La cortesana, la pecadora de hoy, sale significando la danza, con su cuerpo deformado por el uso del corsé, pero admirable, del taller de Falguiere, o deja, cuando muere, millones en joyas que se venden en la casa de remates. Es el ídolo, es la tirana, es la dueña. Cierto es que esos son tipos de cortesanas y no la cortesana. La pecadora de Irurtia ha caído, y vaga luego como una sombra de duelo y de pena. Mientras Popea tiene siempre litera, otras de sus infelices compañeras acechan por las Suburras. En la obra de que me ocupo, la idea es cristiana, la «obscura total idea», para emplear una frase de Schiller en su correspondencia con Goethe.
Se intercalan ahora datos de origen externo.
(** * Photo Size Reducer: the resize engine, embedded and verified

    The development embeds the dimension computation, the size estimator and
    the target-size search of [photo_reducer.py] (the Tk application) and
    [resize_image] of [cli_photo_reducer.py] (the command line tool).

    Python [float] is IEEE 754 binary64; it is modelled by [spec_float] with
    the operations of [SpecFloat] at precision 53, so every rounding of the
    source is reproduced bit for bit and every definition computes.  Python
    [int] is [Z].  Pillow, [os.path] and the Tk geometry are outside the
    repository: they are parameters of the model.

    Main results, for [calculate_dimensions] (the specification's [solve]):
    the fast path stores the original size after a single estimate; a
    target of zero or less is refused and changes nothing; a search makes
    up to ten estimates in its loop, all at 10 pixels or more per axis:
    ten when each returns a size, after which it reports with up to three
    more, and fewer when one raises, after which nothing is stored; the
    size it stores lies between the 10 pixel floor and the larger of the
    floor and the original.  For the dimension computation shared by the
    command line tool, the worker thread and the estimator: it truncates,
    it can compute a zero side, which Pillow then refuses, and only the
    estimator clamps to the original.

    Further results cover the rest of the two files: the preview refresh
    and the mode switch (they never raise and keep every setting), the
    navigation between previews, the selection dialogs, the size label,
    the quality slider, the remaining paths of [calculate_dimensions], the
    best-of-ten property of its search, the validation of
    [process_images] and the accounting of its worker thread, and [main]
    of the command line tool with its exit status. *)

From Stdlib Require Import ZArith Bool List String Lia.
From Stdlib Require Import Floats.SpecFloat.
Import ListNotations.
Local Open Scope Z_scope.

(** ** Exceptions and the error monad *)

(** The exception classes the embedded code can meet.  All of them derive
    from Python's [Exception]. *)
Inductive exn_class :=
| ZeroDivisionError
| ValueError
| OverflowError
| IndexError
| AttributeError
| OSError
| OtherException.

(** An exception object; [exn_msg] is what [str(e)] returns. *)
Record exn := mk_exn { exn_cls : exn_class; exn_msg : string }.

Inductive result (A : Type) :=
| Ok (a : A)
| Raise (e : exn).
Arguments Ok {A} a.
Arguments Raise {A} e.

Definition rbind {A B} (r : result A) (k : A -> result B) : result B :=
  match r with
  | Ok a => k a
  | Raise e => Raise e
  end.

Declare Scope result_scope.
Delimit Scope result_scope with result.
Notation "x <- r ;; k" := (rbind r (fun x => k))
  (at level 61, r at next level, right associativity) : result_scope.
Notation "' pat <- r ;; k" := (rbind r (fun x => match x with pat => k end))
  (at level 61, pat pattern, r at next level, right associativity) : result_scope.

Definition is_value_error (e : exn) : bool :=
  match exn_cls e with ValueError => true | _ => false end.

Definition is_value_or_attribute_error (e : exn) : bool :=
  match exn_cls e with ValueError | AttributeError => true | _ => false end.

(** ** Python floats *)

Module PyFloat.

Definition prec : Z := 53.
Definition emax : Z := 1024.

Definition float := spec_float.

(** Conversion of an [int] operand in mixed arithmetic.  It is exact up to
    2^53 in absolute value and rounds to nearest even beyond; CPython
    raises [OverflowError] where this gives an infinity (above 1.8e308),
    far beyond any pixel or byte count. *)
Definition of_int (z : Z) : float := binary_normalize prec emax z 0 false.

Definition add : float -> float -> float := SFadd prec emax.
Definition sub : float -> float -> float := SFsub prec emax.
Definition mul : float -> float -> float := SFmul prec emax.
Definition abs : float -> float := SFabs.

Definition is_zero (x : float) : bool :=
  match x with S754_zero _ => true | _ => false end.

(** [x / y] on floats: only a zero divisor raises. *)
Definition truediv (x y : float) : result float :=
  if is_zero y
  then Raise (mk_exn ZeroDivisionError "float division by zero")
  else Ok (SFdiv prec emax x y).

(** [a / b] on two ints (true division).  The quotient of the two
    converted operands is the correctly rounded quotient whenever both
    are at most 2^53 in absolute value. *)
Definition int_truediv (a b : Z) : result float :=
  if b =? 0
  then Raise (mk_exn ZeroDivisionError "division by zero")
  else Ok (SFdiv prec emax (of_int a) (of_int b)).

Definition ltb : float -> float -> bool := SFltb.
Definition leb : float -> float -> bool := SFleb.
Definition gtb (x y : float) : bool := SFltb y x.

(** [int(x)]: truncation toward zero. *)
Definition to_int (x : float) : result Z :=
  match x with
  | S754_zero _ => Ok 0
  | S754_finite s m e => Ok (cond_Zopp s (Z.shiftl (Zpos m) e))
  | S754_infinity _ =>
      Raise (mk_exn OverflowError "cannot convert float infinity to integer")
  | S754_nan =>
      Raise (mk_exn ValueError "cannot convert float NaN to integer")
  end.

(** [round(x)]: the nearest integer, ties to even.  The program never
    calls it; it is here to state the specification's wording. *)
Definition round (x : float) : result Z :=
  match x with
  | S754_zero _ => Ok 0
  | S754_finite s m e =>
      if 0 <=? e then Ok (cond_Zopp s (Zpos m * 2 ^ e))
      else
        let n := Zpos m / 2 ^ (- e) in
        let rem := Zpos m mod 2 ^ (- e) in
        let half := 2 ^ (- e - 1) in
        Ok (cond_Zopp s
              (match rem ?= half with
               | Gt => n + 1
               | Eq => if Z.odd n then n + 1 else n
               | Lt => n
               end))
  | S754_infinity _ =>
      Raise (mk_exn OverflowError "cannot convert float infinity to integer")
  | S754_nan =>
      Raise (mk_exn ValueError "cannot convert float NaN to integer")
  end.

Definition zero : float := S754_zero false.
Definition inf : float := S754_infinity false.

(** The literals of the search: [0.01], [1.0] and [0.5]. *)
Definition lit_0_01 : float := S754_finite false 5764607523034235 (-59).
Definition lit_1_0 : float := S754_finite false 4503599627370496 (-52).
Definition lit_0_5 : float := S754_finite false 4503599627370496 (-53).

End PyFloat.

Import PyFloat.
Local Open Scope result_scope.

(** ** The engine *)

(** Encoders the estimator selects by file extension. *)
Inductive Format := JPEG | PNG | GIF.

(** Message boxes, one constructor per call site. *)
Inductive dialog :=
| Warning_NoImage
    (* showwarning "No Image": "Please select an image first." *)
| Error_InvalidSize_Target
    (* showerror "Invalid Size": "Target size must be greater than 0 KB." *)
| Info_NoResizingNeeded (initial_size : float)
    (* showinfo "No Resizing Needed" *)
| Info_DimensionsCalculated (new_width new_height : Z) (estimate : float)
    (* showinfo "Dimensions Calculated" *)
| Error_InvalidInput
    (* showerror "Invalid Input": "Please enter a valid number for target size." *)
| Error_PreviewError (e : exn)
    (* showerror "Preview Error" *)
| Warning_NoInput
    (* showwarning "No Input": "Please select images to resize." *)
| Warning_NoOutput
    (* showwarning "No Output": "Please select an output directory." *)
| Error_InvalidSize_Positive
    (* showerror "Invalid Size": "Width and height must be positive numbers." *)
| Error_InvalidSize_Number
    (* showerror "Invalid Size": "Width and height must be valid numbers." *)
| Error_ProcessingError (e : exn)
    (* showerror "Processing Error" *)
| Info_Complete (processed total : Z)
    (* showinfo "Complete" *).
Si el autor, con un amor pagano, ha modelado las formas, y con un cuidado antiguo ha tratado la _drapérie_, es modernísimo en la expresión y en la comprensión del sujeto. ¿Hay alguna reminiscencia en ese estilo que brega por ser personal? Es posible. El autor no asiste al taller de Fidias en esta presente Atenas; pero, de hacerlo, entre Agorácrito y Alcámenes, sería Alcámenes, por sus ímpetus de independencia, por su anhelo incesante de libertad. Esa independencia la ha demostrado no dejándose arrastrar por la moda o por el snobismo, que hacen de la violencia rodiniana la única manera aceptable en escultura. Pero al lado de un Rodín, ¿no existe, por ejemplo, un Bartholomé?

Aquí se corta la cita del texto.